The company bats away critics' claims that the company has betrayed its allegiance to British industry by shifting production to Malaysia. The move made sense for the company, partly because of cost factors, partly because of the strong supply chain for components in the Far East. And, according to the Dyson model, it is the intellectual property that is important, not the production.

"It is not about where you manufacture something, it's about where the ideas are created," Mr McCourt said. "The ideas happen here, at our invention centre in Malmsbury."

Dyson certainly puts its money where its mouth is. The company invested £42m in R&D last year, and will spend more still in 2010. The strong financial results prove it is a strategy that works, says Mr McCourt. And the company is recruiting another 350 engineers this year, doubling its engineering headcount to 700.

The model is at the heart of Sir James's recommendations in his Ingenious Britain report, published with Tory support shortly before the election. With the Conservatives now in government – and an emergency Budget due on 22 June – there is the the hope of action, notwithstanding the parlous public finances.

Much needs to be done to make Dyson the norm rather than the exception. Part of the problem is culture. Companies need to be ready to back up their ideas with research, design and development. But there is also much the state can do.

One big ask is on tax credits. The report calls on the Government to refocus the R&D tax credit on hi-tech, small businesses and new start-ups, and says the rate should go up to 200 per cent once the public finances allow. The other major piece is education. Britain churns out a fraction of the science and engineering graduates of a fast-growing economy like China.

"There needs to be a culture change, with higher value placed on science and engineering. And there needs to be more and better teaching available.

"We need people not just dreaming of becoming bankers and advertisers," Mr McCourt said. "We need children wanting to make things."

Dyson's hits and misses

Sir James Dyson is one of Britain's best-known inventors, and his highly profitable vacuum cleaner empire has produced a net worth estimated at more than £500m.

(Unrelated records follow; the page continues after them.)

Lemma title_candidate (d : document) (a : ref) (sel : selector) :
  hasText d (hd_error (selectAll d sel a)) = Ok true ->
  exists mid,
    hd_error (selectAll d sel a) = Some (mid ++ a)%list
    /\ mid <> []
    /\ isHTMLElement d (Some (mid ++ a)%list) = true.
Proof.
  intros Ht. pose proof (hasText_true _ _ Ht) as Hh.
  destruct (isHTMLElement_element _ _ Hh) as (x & e & Hx & _).
  assert (Hin : In x (selectAll d sel a)).
  { destruct (selectAll d sel a) as [|y l]; [discriminate Hx|].
    injection Hx as ->. now left. }
  destruct (selectAll_below _ _ _ _ Hin) as (mid & -> & Hne).
  exists mid. split; [exact Hx|]. split; [exact Hne|].
  rewrite Hx in Hh. exact Hh.
Qed.

(** X17. Where the title of a control is taken from. The container of a
    control is the nearest element, the control itself included, matched
    by the first of [.range-block], [label], [h4], [div] that matches the
    control or one of its ancestors. [getTitleParent] returns [null]
    exactly when there is no such container or it is not an HTML element.
    Otherwise it returns the container, or an element strictly inside the
    container: the first match of the first of [.range-block-title],
    [small], [.checkbox_label] whose first match is an HTML element with
    text that is not blank; the container itself is returned only when
    none of the three has such a first match. *)
Theorem getTitleParent_source (d : document) (r : ref) (e : element) :
  elementAt d r = Some e ->
  (getTitleParent d (Some r) = Ok None
   <-> ~ exists a, containerAt d r a /\ isHTMLElement d (Some a) = true)
  /\ forall t,
       getTitleParent d (Some r) = Ok (Some t) ->
       exists below a mid,
         r = (below ++ a)%list
         /\ t = (mid ++ a)%list
         /\ containerAt d r a
         /\ isHTMLElement d (Some a) = true
         /\ isHTMLElement d (Some t) = true
         /\ ((mid = []
              /\ forall sel, In sel titleSelectors ->
                             hasText d (hd_error (selectAll d sel a)) = Ok false)
             \/ (mid <> []
                 /\ hasText d (Some t) = Ok true
                 /\ exists pre sel post,
                      titleSelectors = (pre ++ sel :: post)%list
                      /\ hd_error (selectAll d sel a) = Some t
                      /\ forall sel', In sel' pre ->
                           hasText d (hd_error (selectAll d sel' a)) = Ok false)).
Proof.
  intros He. destruct (receiver_element _ _ _ He) as [kids Hr].
  unfold getTitleParent, closest. rewrite Hr. cbn [bind fst snd].
  rewrite orElse_chain.
  set (A := closestFrom d [[SClass "range-block"]] r).
  set (B := closestFrom d [[STag "label"]] r).
  set (C := closestFrom d [[STag "h4"]] r).
  set (G := closestFrom d [[STag "div"]] r).
  set (chosen := match A, B, C with
                 | Some _, _, _ => A
                 | None, Some _, _ => B
                 | None, None, Some _ => C
                 | None, None, None => G
                 end).
  assert (Hchosen : match chosen with
                    | Some a => containerAt d r a
                    | None => forall sel, In sel containerSelectors ->
                                          closestFrom d sel r = None
                    end).
  { unfold chosen. destruct A as [a|] eqn:HA.
    - exists [], [[SClass "range-block"]], [ [[STag "label"]]; [[STag "h4"]]; [[STag "div"]] ].
      split; [reflexivity|]. split; [exact HA|]. intros ? [].
    - destruct B as [b|] eqn:HB.
      + exists [ [[SClass "range-block"]] ], [[STag "label"]], [ [[STag "h4"]]; [[STag "div"]] ].
        split; [reflexivity|]. split; [exact HB|].
        intros ? [<-|[]]. exact HA.
      + destruct C as [c|] eqn:HC.
        * exists [ [[SClass "range-block"]]; [[STag "label"]] ], [[STag "h4"]], [ [[STag "div"]] ].
          split; [reflexivity|]. split; [exact HC|].
          intros ? [<-|[<-|[]]]; assumption.
        * destruct G as [g|] eqn:HG.
          -- exists [ [[SClass "range-block"]]; [[STag "label"]]; [[STag "h4"]] ], [[STag "div"]], [].
             split; [reflexivity|]. split; [exact HG|].
             intros ? [<-|[<-|[<-|[]]]]; assumption.
          -- intros ? [<-|[<-|[<-|[<-|[]]]]]; assumption. }
  clearbody chosen. clear A B C G.
  destruct chosen as [a|].
  2: { cbn [isHTMLElement negb]. split; [|discriminate].
       split; [|reflexivity]. intros _ (a & (pre & sel & post & Hs & Hcl & _) & _).
       assert (Hin : In sel containerSelectors)
         by (rewrite Hs; apply in_or_app; right; now left).
       rewrite (Hchosen sel Hin) in Hcl. discriminate Hcl. }
  destruct (isHTMLElement d (Some a)) eqn:Hh; cbn [negb].
  2: { split; [|discriminate]. split; [|reflexivity].
       intros _ (a' & Hc' & Hh').
       rewrite (containerAt_unique _ _ _ _ Hc' Hchosen) in Hh'. congruence. }
  destruct (isHTMLElement_element _ _ Hh) as (a0 & ea & Ha0 & Hea & _).
  injection Ha0 as <-.
  destruct (receiver_element _ _ _ Hea) as [ka Hrec].
  unfold querySelector. rewrite Hrec. cbn [bind fst snd].
  assert (Hbelow : exists below, r = (below ++ a)%list).
  { destruct Hchosen as (pre & sel & post & _ & Hcl & _).
    destruct (closestFrom_some _ _ _ _ Hcl) as (below & Hb & _). now exists below. }
  destruct Hbelow as [below Hbelow].
  set (T1 := hd_error (selectAll d [[SClass "range-block-title"]] a)).
  set (T2 := hd_error (selectAll d [[STag "small"]] a)).
  set (T3 := hd_error (selectAll d [[SClass "checkbox_label"]] a)).
  assert (Hfound : forall pre sel post,
             titleSelectors = (pre ++ sel :: post)%list ->
             hasText d (hd_error (selectAll d sel a)) = Ok true ->
             (forall sel', In sel' pre ->
                           hasText d (hd_error (selectAll d sel' a)) = Ok false) ->
             (Ok (hd_error (selectAll d sel a)) = Ok None
              <-> ~ exists a, containerAt d r a /\ isHTMLElement d (Some a) = true)
             /\ (forall t,
                 Ok (hd_error (selectAll d sel a)) = Ok (Some t) ->
                 exists below a mid,
                   r = (below ++ a)%list
                   /\ t = (mid ++ a)%list
                   /\ containerAt d r a
                   /\ isHTMLElement d (Some a) = true
                   /\ isHTMLElement d (Some t) = true
                   /\ ((mid = []
                        /\ forall sel, In sel titleSelectors ->
                              hasText d (hd_error (selectAll d sel a)) = Ok false)
                       \/ (mid <> []
                           /\ hasText d (Some t) = Ok true
                           /\ exists pre sel post,
                                titleSelectors = (pre ++ sel :: post)%list
                                /\ hd_error (selectAll d sel a) = Some t
                                /\ forall sel', In sel' pre ->
                                     hasText d (hd_error (selectAll d sel' a))
                                     = Ok false)))).
  { intros pre sel post Hs Ht Hpre.
    destruct (title_candidate _ _ _ Ht) as (mid & Hx & Hne & Hhx).
    rewrite Hx in Ht |- *. split.
    - split; [discriminate|]. intros Hno. elim Hno. now exists a.
    - intros t Heq. injection Heq as <-. exists below, a, mid.
      split; [exact Hbelow|]. split; [reflexivity|]. split; [exact Hchosen|].
      split; [exact Hh|]. split; [exact Hhx|]. right.
      split; [exact Hne|]. split; [exact Ht|].
      exists pre, sel, post. split; [exact Hs|]. split; [exact Hx|exact Hpre]. }
  destruct (hasText_returns d T1) as [t1 Ht1]. rewrite Ht1. cbn [bind].
  destruct t1.
  { apply (Hfound [] _ _ eq_refl Ht1). intros ? []. }
  destruct (hasText_returns d T2) as [t2 Ht2]. rewrite Ht2. cbn [bind].
  destruct t2.
  { apply (Hfound [ [[SClass "range-block-title"]] ] _ _ eq_refl Ht2).
    intros ? [<-|[]]. exact Ht1. }
  destruct (hasText_returns d T3) as [t3 Ht3]. rewrite Ht3. cbn [bind].
  destruct t3.
  { apply (Hfound [ [[SClass "range-block-title"]]; [[STag "small"]] ] _ _
             eq_refl Ht3).
    intros ? [<-|[<-|[]]]; assumption. }
  split.
  - split; [discriminate|]. intros Hno. elim Hno. now exists a.
  - intros t Heq. injection Heq as <-. exists below, a, [].
    split; [exact Hbelow|]. split; [reflexivity|]. split; [exact Hchosen|].
    split; [exact Hh|]. split; [exact Hh|]. left. split; [reflexivity|].
    intros ? [<-|[<-|[<-|[]]]]; assumption.
Qed.
Lemma order_by_sorted (l : list agg_row) : StronglySorted at_least (order_by tie l).
Proof.
  induction l as [| a l IH]; cbn; [constructor | apply insert_row_sorted, IH].
Qed.

(** *** The groups of one user *)

Lemma partition_grouped (recs : list fof_row) (u : Z) :
  partition u (friend_recommendations recs)
  = map (fun c => {| g_user := u; g_fof := c;
                     common_friends :=
                       Sql.sum (map j_friend (filter (same_key (u, c)) recs)) |})
        (group_candidates u recs).
Proof.
  unfold partition, friend_recommendations, group_candidates.
  induction (nodup key_eq_dec (map (fun r => (j_user r, j_fof r)) recs))
    as [| [u' c] keys IH]; [reflexivity |].
  cbn. destruct (Z.eqb_spec u' u) as [-> | Hne]; cbn; rewrite IH; reflexivity.
Qed.

Lemma group_candidates_spec (recs : list fof_row) (u : Z) :
  NoDup (group_candidates u recs)
  /\ forall c, In c (group_candidates u recs)
               <-> exists r, In r recs /\ j_user r = u /\ j_fof r = c.
Proof.
  unfold group_candidates. split.
  - apply Finite.Injective_map_NoDup_in.
    + intros [u1 c1] [u2 c2] H1 H2. apply filter_In in H1, H2. cbn in *.
      intros ->. f_equal. lia.
    + apply NoDup_filter, NoDup_nodup.
  - intros c. rewrite in_map_iff. split.
    + intros ([u' c'] & <- & H). apply filter_In in H. destruct H as [H Hu].
      apply nodup_In, in_map_iff in H. destruct H as (r & Hr & Hin).
      inversion Hr; subst. cbn in *. exists r. repeat split; [exact Hin | lia].
    + intros (r & Hin & Hu & Hc). exists (u, c). split; [reflexivity |].
      apply filter_In. split; [| cbn; lia].
      apply nodup_In, in_map_iff. exists r. split; [congruence | exact Hin].
Qed.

His first success was the DC01, the first Dyson machine, bag-less and incorporating patented "Dual Cyclone" technology. The DC01 was launched in 1993 and quickly became a best-seller. Since then, dual cyclone has been superceded by "root cyclone", which has also proved highly successful. But Sir James was not content to stick to vacuum cleaners. The Air Blade hand drier is proving a hit. And the group has high hopes for the futuristic Air Multiplier bladeless fan, launched in Australia last year and quickly the market leader. But there have been some major hiccups along the way. Sir James himself is almost proud of how long the original DC01 design took to perfect. He made some 5,127 prototypes of his original vacuum before he hit on the solution – evidence, he says, that failure helps to hone the creativity.

But there were also some blind alleys once the company had become a worldwide success. In 2000, Dyson launched the world's first "dual drum, counter rotating" washing machine. But consumers' response was lukewarm and after three, unprofitable, models, the lines were discontinued. Meanwhile, Dyson's first robotic vacuum cleaner never made it beyond the trial stage. Billed as "the vacuum cleaning system of the future", the DC06 was too heavy and too expensive for production without further development.